Power to Predict The Future
This is the most amazing power of all the superpowers that police officers possess. They know what others are thinking. They intuit motive, merit, and mental capacity. They know what will happen if they make an arrest, or let a person escape for another day. They know if it is a suspect’s birthday, the eve of their wedding day, or if they were just getting ready to make something of themselves if only they got a chance.
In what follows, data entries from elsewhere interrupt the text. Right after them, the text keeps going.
(** * beach-time: the tide engine of [TideService]

    A shallow embedding of [src/src/App.tsx] (class [TideService]): the
    signal synthesizer [calculateTideHeight], the sampler [getTideData],
    the smoother [smoothData], the extremum detector [findExtremes], the
    risk classifier [isDangerousTide] and the recommendation generator
    [getBestFridayVisitTimes].

    Conventions of the embedding.
    - Instants ([time] fields, [Date] values) are integers of milliseconds,
      modelled in [Z]; the program only adds and subtracts them.
    - Heights are JavaScript numbers.  The engine is written once, over an
      interface [JsNumber] of the operations the code applies to heights,
      and run at two instances: IEEE 754 binary64 ([float], what the
      program computes with, executable) and the real numbers ([R], what
      the formulas mean; it alone has a cosine).
    - An array read [a[i]] yields [undefined] out of range, and the field
      access that follows raises [TypeError]: reads are [option]-valued
      and the functions that index an array live in the [option] monad,
      [None] being the raised exception.
    - [Math.random], [Date.now], the process time zone and the reference
      epoch are inputs of the model ([Runtime]). *)

From Stdlib Require Import ZArith Reals Lra Floats Uint63.
From stdpp Require Import base tactics option list list_numbers strings sorting relations gmap.
From Equations Require Import Equations.
Lemma build_file_lock_path_cancel_suffix (p p' suffix : path) :
  build_file_lock_path p suffix = build_file_lock_path p' suffix → p = p'.
Proof.
  revert p'. induction p as [|a p IH]; intros [|a' p'] Heq.
  - done.
  - apply (f_equal String.length) in Heq.
    rewrite (length_build_file_lock_path (String a' p')) in Heq.
    simpl in Heq. lia.
  - apply (f_equal String.length) in Heq.
    rewrite (length_build_file_lock_path (String a p)) in Heq.
    simpl in Heq. lia.
  - unfold build_file_lock_path in *. simpl in Heq.
    injection Heq as -> Heq. f_equal. by apply IH.
Qed.

Lemma build_file_lock_path_empty_suffix (p : path) :
  build_file_lock_path p "" = p.
Proof.
  unfold build_file_lock_path.
  induction p as [|a p IH]; [done|].
  change (String a (p +:+ "") = String a p). by f_equal.
Qed.

(** X1: the lock-file path identifies the target once the suffix is fixed
    and the suffix once the target is fixed, but it keeps no trace of where
    the target ends: moving a piece from the end of the target to the front
    of the suffix gives the same lock file. *)
Theorem lock_path_injective (p p' suffix suffix' x : path) :
  (build_file_lock_path p suffix = build_file_lock_path p' suffix →
     p = p') ∧
  (build_file_lock_path p suffix = build_file_lock_path p suffix' →
     suffix = suffix') ∧
  build_file_lock_path (p +:+ x) suffix
    = build_file_lock_path p (x +:+ suffix) ∧
  String.length (build_file_lock_path p suffix)
    = String.length p + String.length suffix.
Proof.
  split; [apply build_file_lock_path_cancel_suffix|].
  split; [apply (String.app_inj p)|].
  split; [|apply length_build_file_lock_path].
  unfold build_file_lock_path.
  induction p as [|a p IH]; [done|].
  change (String a ((p +:+ x) +:+ suffix) = String a (p +:+ x +:+ suffix)).
  by f_equal.
Qed.
(** * rank_model.py: the inference pipeline of the layer-wise reranker

    A shallow embedding of [src/inference/rank_model.py]: the score extractor
    [last_logit_pool], the sequence builder of [DatasetForReranker], the
    [collater], and the orchestrator [MatroyshkaReranker.compute_score].

    Python integers are [Z], Python lists are [list], Python exceptions are
    the [Raise] results of a small error monad.  The neural backend, the text
    encoder of the tokenizer and [numpy.argsort] are collaborators of the
    file, not part of it: they are parameters of the definitions, and what
    the proofs need of them is stated as contracts ([argsort_spec],
    [final_backend_shaped], [layered_backend_shaped]).  The list operations
    of the tokenizer base class ([prepare_for_model], [pad]) are written
    out. *)

From stdpp Require Import prelude strings sorting functions gmap.

Local Open Scope Z_scope.

(** ** Python exceptions as an error monad *)

Inductive pyerr : Type :=
  | IndexError
  | TypeError
  | ValueError
  | AttributeError
  | KeyError
  | RuntimeError.

Inductive result (A : Type) : Type :=
  | Ok (a : A)
  | Raise (e : pyerr).
Arguments Ok {A} a.
Arguments Raise {A} e.

Global Instance result_ret : MRet result := λ A a, Ok a.
Global Instance result_bind : MBind result := λ A B f m,
  match m with
  | Ok a => f a
  | Raise e => Raise e
  end.
Global Instance result_fmap : FMap result := λ A B f m,
  match m with
  | Ok a => Ok (f a)
  | Raise e => Raise e
  end.

Definition or_raise {A} (e : pyerr) (o : option A) : result A :=
  match o with
  | Some a => Ok a
  | None => Raise e
  end.

(** [l[i]] for a Python sequence or along one axis of a tensor: a negative
    index counts from the end, anything outside [-len, len) raises. *)
Definition py_index {A} (l : list A) (i : Z) : result A :=
  if bool_decide (0 ≤ i) then or_raise IndexError (l !! Z.to_nat i)
  else if bool_decide (0 ≤ Z.of_nat (length l) + i)
       then or_raise IndexError (l !! Z.to_nat (Z.of_nat (length l) + i))
       else Raise IndexError.

(** [t.sum()] of an integer tensor. *)
Definition sum_Z (l : list Z) : Z := foldr Z.add 0 l.

(** ** The score extractor (lines 20-28)

    A 2-D tensor is the list of its rows, a 3-D tensor the list of its 2-D
    slices; [logits] has one entry of type [A] per (row, position), which is
    a vocabulary vector for the final-layer head and a scalar for the
    layer-wise heads.  [torch.stack] refuses an empty list of tensors. *)

Definition last_logit_pool {A} (logits : list (list A))
    (attention_mask : list (list Z)) : result (list A) :=
  last_column ← mapM (λ row, py_index row (-1)) attention_mask;
  let left_padding :=
    bool_decide (sum_Z last_column = Z.of_nat (length attention_mask)) in
  if left_padding then
    mapM (λ row, py_index row (-1)) logits
  else
    let sequence_lengths := (λ row, sum_Z row - 1) <$> attention_mask in
    let batch_size := length logits in
    selected ← mapM (λ i : nat,
                       row ← py_index logits (Z.of_nat i);
                       pos ← py_index sequence_lengths (Z.of_nat i);
                       py_index row pos)
                    (seq 0 batch_size);
    if bool_decide (selected = []) then Raise RuntimeError else Ok selected.

(** ** The tokenizer

    [AutoTokenizer] is a collaborator.  Its text encoder is opaque:
    [tokenize text] is [tokenizer(text, add_special_tokens=False)['input_ids']]
    and [tokenize_truncated text n] is the same call with [max_length=n,
    truncation=True].  The constructors of both classes set
    [padding_side = 'right'] (lines 61 and 191). *)

Record Tokenizer : Type := {
  tokenize : string → list Z;
  tokenize_truncated : string → Z → list Z;
  bos_token_id : Z;
  pad_token_id : Z;
}.

(** The dictionaries the pipeline builds carry exactly the keys [input_ids]
    and [attention_mask] (lines 112-113, 341-342 and 353). *)
Record Encoding : Type := {
  input_ids : list Z;
  attention_mask : list Z;
}.

(** The padded batch returned by [tokenizer.pad(..., return_tensors='pt')]. *)
Record Batch : Type := {
  batch_input_ids : list (list Z);
  batch_attention_mask : list (list Z);
}.

(** [truncate_sequences] of the tokenizer base class for
    [truncation='only_second'] with the default right truncation side: the
    second sequence loses [num_tokens_to_remove] trailing tokens when it is
    strictly longer than that, and is otherwise left as it is (the library
    only logs an error). *)
Definition truncate_only_second (ids pair_ids : list Z)
    (num_tokens_to_remove : Z) : list Z * list Z :=
  if bool_decide (num_tokens_to_remove ≤ 0) then (ids, pair_ids)
  else if bool_decide (num_tokens_to_remove < Z.of_nat (length pair_ids))
       then (ids, take (length pair_ids - Z.to_nat num_tokens_to_remove) pair_ids)
       else (ids, pair_ids).

(** [tokenizer.prepare_for_model(ids, pair_ids, truncation='only_second',
    max_length=max_length, padding=False, add_special_tokens=False)
    ['input_ids']]: truncation is attempted when [max_length] is truthy and
    the total length exceeds it. *)
Definition prepare_for_model (ids pair_ids : list Z) (max_length : Z) : list Z :=
  let total_len := Z.of_nat (length ids) + Z.of_nat (length pair_ids) in
  let '(ids, pair_ids) :=
    if bool_decide (max_length ≠ 0) && bool_decide (max_length < total_len)
    then truncate_only_second ids pair_ids (total_len - max_length)
    else (ids, pair_ids) in
  ids ++ pair_ids.

Definition max_Z (l : list Z) : Z := foldr Z.max 0 l.

Definition all_same_length {A} (rows : list (list A)) : bool :=
  match rows with
  | [] => true
  | r :: rows' => forallb (λ r', Nat.eqb (length r') (length r)) rows'
  end.

(** [tokenizer.pad(features, padding=True, max_length=_,
    pad_to_multiple_of=m, return_tensors='pt')] on a list of encodings.
    [padding=True] is the LONGEST strategy: the target is the longest
    [input_ids] of the batch, rounded up to a multiple of [m]; the
    [max_length] argument is not read (the warning saying so is the one the
    collater silences, lines 126-127).  Padding is on the right, token ids
    with [pad_token_id] and the mask with 0, each by the difference between
    the target and the length of [input_ids].  The conversion to tensors
    needs rectangular data. *)
Definition tokenizer_pad (tok : Tokenizer) (features : list Encoding)
    (pad_to_multiple_of : Z) : result Batch :=
  let longest := max_Z ((λ e, Z.of_nat (length (input_ids e))) <$> features) in
  let max_length :=
    if bool_decide (longest `mod` pad_to_multiple_of ≠ 0)
    then (longest `div` pad_to_multiple_of + 1) * pad_to_multiple_of
    else longest in
  let difference e := Z.to_nat (max_length - Z.of_nat (length (input_ids e))) in
  let ids := (λ e, input_ids e ++ replicate (difference e) (pad_token_id tok)) <$> features in
  let mask := (λ e, attention_mask e ++ replicate (difference e) 0) <$> features in
  if all_same_length ids && all_same_length mask
  then Ok {| batch_input_ids := ids; batch_attention_mask := mask |}
  else Raise ValueError.
(** * Grammar model and nullable analysis of bongo

    A shallow embedding of [src/bongo/src/grammar.rs] (the grammar data
    model, its validation and the borrowed production views) and of
    [src/bongo/src/grammar/nullables.rs] (the two-pass nullable engine).

    The symbol family [ElementTypes] is instantiated with [nat] for
    terminals, nonterminals, action keys, action values and binding names:
    every algorithm below only uses equality and ordering on them.
    A [BTreeMap<K, V>] is an association list kept sorted by key, a
    [BTreeSet<K>] a sorted list without duplicates. *)

From Stdlib Require Import List Arith Lia Bool Permutation.
Import ListNotations.

(* ------------------------------------------------------------------ *)
(** ** Symbol family *)

Definition Term := nat.
Definition NonTerm := nat.
Definition ActionKey := nat.
Definition ActionValue := nat.
Definition Name := nat.

(** [enum Element { Term(E::Term), NonTerm(E::NonTerm) }] *)
Inductive Element : Type :=
| ETerm (t : Term)
| ENonTerm (nt : NonTerm).

Definition as_nonterm (e : Element) : option NonTerm :=
  match e with
  | ENonTerm nt => Some nt
  | ETerm _ => None
  end.

Record ProductionElement : Type := mkProductionElement {
  identifier : option Name;
  element : Element
}.

Record Production : Type := mkProduction {
  action_key : ActionKey;
  elements : list ProductionElement
}.
(** * NimbusMCP: the weather tool service and the advice cascade

    A shallow embedding of [weather_mcp_server.py] (tool dispatch, report
    formatting, forecast reduction) and of [llm_weather_client.py] (the
    provider cascade and the rule-based analysis), followed by the
    properties of the specification that were checked against them.

    Modelling conventions.
    - A Python [str] is a [string] holding the UTF-8 bytes of the text, the
      encoding of the source files.  Substring search, [split] on a fixed
      separator, [endswith] and the ordering used by [sorted] agree on bytes
      and on code points for UTF-8 text.  Character classes (whitespace,
      digits, letter case) are those of the ASCII range; bytes above 127 are
      carried unchanged and belong to no class.  The exception is
      [PyUnicode.ustrip], the [strip] of the environment values of the
      cascade and of the answers of the providers, which removes every
      character that [str.isspace] accepts.
    - A Python [float] is an IEEE-754 binary64 value, [spec_float] with
      precision 53 and maximal exponent 1024; [float(str)] rounds the
      decimal to the nearest value, ties to even.
    - A Python [int] is a [Z].
    - A raised exception is the [Raise] branch of [result]; [try ... except
      Exception: pass] is [attempt].
    - The upstream HTTP services are functions received as arguments.
    - A payload of the upstream is a record with the fields that the
      handlers read; a payload that lacks one of them is not a value of the
      record type. *)

From Stdlib Require Import String Ascii ZArith List Bool Lia.
From Stdlib Require Import Floats.SpecFloat.
From Stdlib Require Import DecimalString DecimalZ.
From Stdlib Require Import Sorting.Sorted Sorting.Permutation.
Import ListNotations.
Open Scope string_scope.

(** ** Exceptions *)

Inductive pyexc : Type :=
| ValueError (msg : string)
| IndexError (msg : string)
| KeyError (key : string).

Inductive result (A : Type) : Type :=
| Return (a : A)
| Raise (e : pyexc).
Arguments Return {A} a.
Arguments Raise {A} e.

Definition bind {A B : Type} (c : result A) (k : A -> result B) : result B :=
  match c with
  | Return a => k a
  | Raise e => Raise e
  end.

Declare Scope py_scope.
Delimit Scope py_scope with py.
Notation "x <- c ;; k" := (bind c (fun x => k))
  (at level 61, c at next level, right associativity) : py_scope.

(** [try: v = body  except Exception: pass], with [v = None] before it. *)
Definition attempt {A : Type} (body : result (option A)) : option A :=
  match body with
  | Return v => v
  | Raise _ => None
  end.

(** ** Python string operations *)

Module PyStr.

Definition nl : string := String (ascii_of_nat 10) EmptyString.

Definition truthy (s : string) : bool :=
  match s with
  | EmptyString => false
  | String _ _ => true
  end.

Definition in_range (lo hi : nat) (c : ascii) : bool :=
  let n := nat_of_ascii c in (lo <=? n)%nat && (n <=? hi)%nat.

(** [str.isspace] on the ASCII range: TAB..CR, FS..US and the blank. *)
Definition isspace (c : ascii) : bool :=
  in_range 9 13 c || in_range 28 32 c.

(** The C-locale whitespace that [float] and [int] skip: TAB..CR and the
    blank. *)
Definition c_isspace (c : ascii) : bool :=
  in_range 9 13 c || in_range 32 32 c.

Definition isdigit (c : ascii) : bool := in_range 48 57 c.
Definition isupper (c : ascii) : bool := in_range 65 90 c.
Definition islower (c : ascii) : bool := in_range 97 122 c.
Definition isalpha (c : ascii) : bool := isupper c || islower c.

Definition to_lower (c : ascii) : ascii :=
  if isupper c then ascii_of_nat (nat_of_ascii c + 32) else c.
Definition to_upper (c : ascii) : ascii :=
  if islower c then ascii_of_nat (nat_of_ascii c - 32) else c.

Fixpoint map_chars (f : ascii -> ascii) (s : string) : string :=
  match s with
  | EmptyString => EmptyString
  | String c r => String (f c) (map_chars f r)
  end.

Definition lower (s : string) : string := map_chars to_lower s.

(** [str.capitalize]: first character upper-cased, the rest lower-cased. *)
Definition capitalize (s : string) : string :=
  match s with
  | EmptyString => EmptyString
  | String c r => String (to_upper c) (lower r)
  end.

(** [str.title]: a letter is upper-cased when the previous character is not
    a letter and lower-cased otherwise. *)
Fixpoint title_from (prev_cased : bool) (s : string) : string :=
  match s with
  | EmptyString => EmptyString
  | String c r =>
      String (if prev_cased then to_lower c else to_upper c)
             (title_from (isalpha c) r)
  end.
Definition title (s : string) : string := title_from false s.

Fixpoint rev_onto (s acc : string) : string :=
  match s with
  | EmptyString => acc
  | String c r => rev_onto r (String c acc)
  end.
Definition rev (s : string) : string := rev_onto s EmptyString.

(** [key in s] *)
Fixpoint contains (key s : string) : bool :=
  prefix key s ||
  match s with
  | EmptyString => false
  | String _ r => contains key r
  end.

Definition endswith (suffix s : string) : bool :=
  prefix (rev suffix) (rev s).

Fixpoint mem_char (c : ascii) (chars : string) : bool :=
  match chars with
  | EmptyString => false
  | String d r => Ascii.eqb c d || mem_char c r
  end.

Fixpoint lstrip_by (p : ascii -> bool) (s : string) : string :=
  match s with
  | EmptyString => EmptyString
  | String c r => if p c then lstrip_by p r else s
  end.
Definition rstrip_by (p : ascii -> bool) (s : string) : string :=
  rev (lstrip_by p (rev s)).
Definition strip_by (p : ascii -> bool) (s : string) : string :=
  rstrip_by p (lstrip_by p s).

(** [s.strip()], [s.strip(chars)], [s.rstrip(chars)] *)
Definition strip (s : string) : string := strip_by isspace s.
Definition strip_chars (chars s : string) : string :=
  strip_by (fun c => mem_char c chars) s.
Definition rstrip_chars (chars s : string) : string :=
  rstrip_by (fun c => mem_char c chars) s.

(** [s.split(sep)] and [s.split(sep, maxsplit)] for a non-empty separator.
    [skip] counts the characters of a matched separator still to be passed
    over, [cur] is the current piece in reverse, [budget] the number of
    splits still allowed ([None]: unbounded). *)
Fixpoint split_go (sep : string) (budget : option nat) (skip : nat)
         (cur : string) (s : string) : list string :=
  match s with
  | EmptyString => [rev cur]
  | String c r =>
      match skip with
      | S k => split_go sep budget k cur r
      | O =>
          match budget with
          | Some O => [rev_onto cur s]
          | _ =>
              if prefix sep s
              then rev cur ::
                   split_go sep (option_map Nat.pred budget)
                            (String.length sep - 1) EmptyString r
              else split_go sep budget O (String c cur) r
          end
      end
  end.
Definition split (sep s : string) : list string :=
  split_go sep None O EmptyString s.
Definition split_max (sep : string) (maxsplit : nat) (s : string)
  : list string :=
  split_go sep (Some maxsplit) O EmptyString s.
(* ===== verification/FrameManager.v ===== *)
(** Cache frames and the two cache frame managers
    (src/csrc/runtime/cache/frame_manager.h and frame_manager.cpp): the frame
    value, the interface [FrameManager] with its laws, and the two managers as
    instances of it.  The device allocator and the lock-free queue are
    third-party code and enter as classes with their documented laws. *)
From stdpp Require Import base list gmap strings fin_maps pretty.
From S2P Require Import Prelude.

(** [DeviceType] of proto/allspark.proto. *)
Inductive DeviceType :=
  | DEVICETYPE_UNDEFINED | CPU | CUDA | COMPILE_TIME_MAX_DEVICE_TYPES | CPU_PINNED.

#[export] Instance DeviceType_eq_dec : EqDecision DeviceType.
Proof. solve_decision. Defined.

(** * The device memory behind a frame *)

(** The allocator a [DenseData] draws from ([Allocator::Alloc] and
    [Allocator::Free] for the device): [None] when it reports an error. *)
Class DeviceAllocator (D : Type) := {
  dev_alloc : D -> Z -> string -> option (Z * D);
  dev_free : D -> Z -> D;
}.

(** Its documented behaviour: a successful allocation is a block that was
    not live, at a user-space address. *)
Class DeviceAllocatorLaws (D : Type) `{DeviceAllocator D} := {
  dev_live : D -> gset Z;
  dev_alloc_fresh d n name p d' :
    dev_alloc d n name = Some (p, d') ->
    (p ∉ dev_live d) /\ dev_live d' = {[p]} ∪ dev_live d /\ 0 < p < 2 ^ 47;
  dev_free_live d p : dev_live (dev_free d p) = dev_live d ∖ {[p]};
}.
The answer to the question of why an officer chose a certain course of action is that the officer acted on the information they had at a given moment, not the certainty of what would happen if a different course of action, or none at all, had been taken. One use of force investigation I reviewed suggested that an officer should have terminated a foot pursuit of a burglar caught in the act of breaking in a vacant home. Since the officer knew the offender, said the internal review, the officer should have stopped chasing the suspect and obtained a warrant instead. This prescription was given even knowing that the officer was aware that the suspect was already the subject of an active warrant which clearly had not made the suspect law abiding and compliant.

Education is Key
Those making policy and law can only do so with the information they have - much of which is provided by activists hostile to law enforcement - or from the misconceptions of movie fiction and false narratives of viral videos. Police officers, leaders, and police advocates may fail to understand that they can take an active role in educating law makers about the realities of policing. 

I recently wrote the members of a state legislature who were on the committee considering a proposal on use of force and received personal replies and questions from several of the members. I was able to explain, in rational terms, the adverse impact of the proposal which was ultimately not passed into law. One of the legislators communicated that many officers had expressed opposition to the measure, but none had articulated the issues until my correspondence.

Your voice can make a difference. It may be your only real superpower.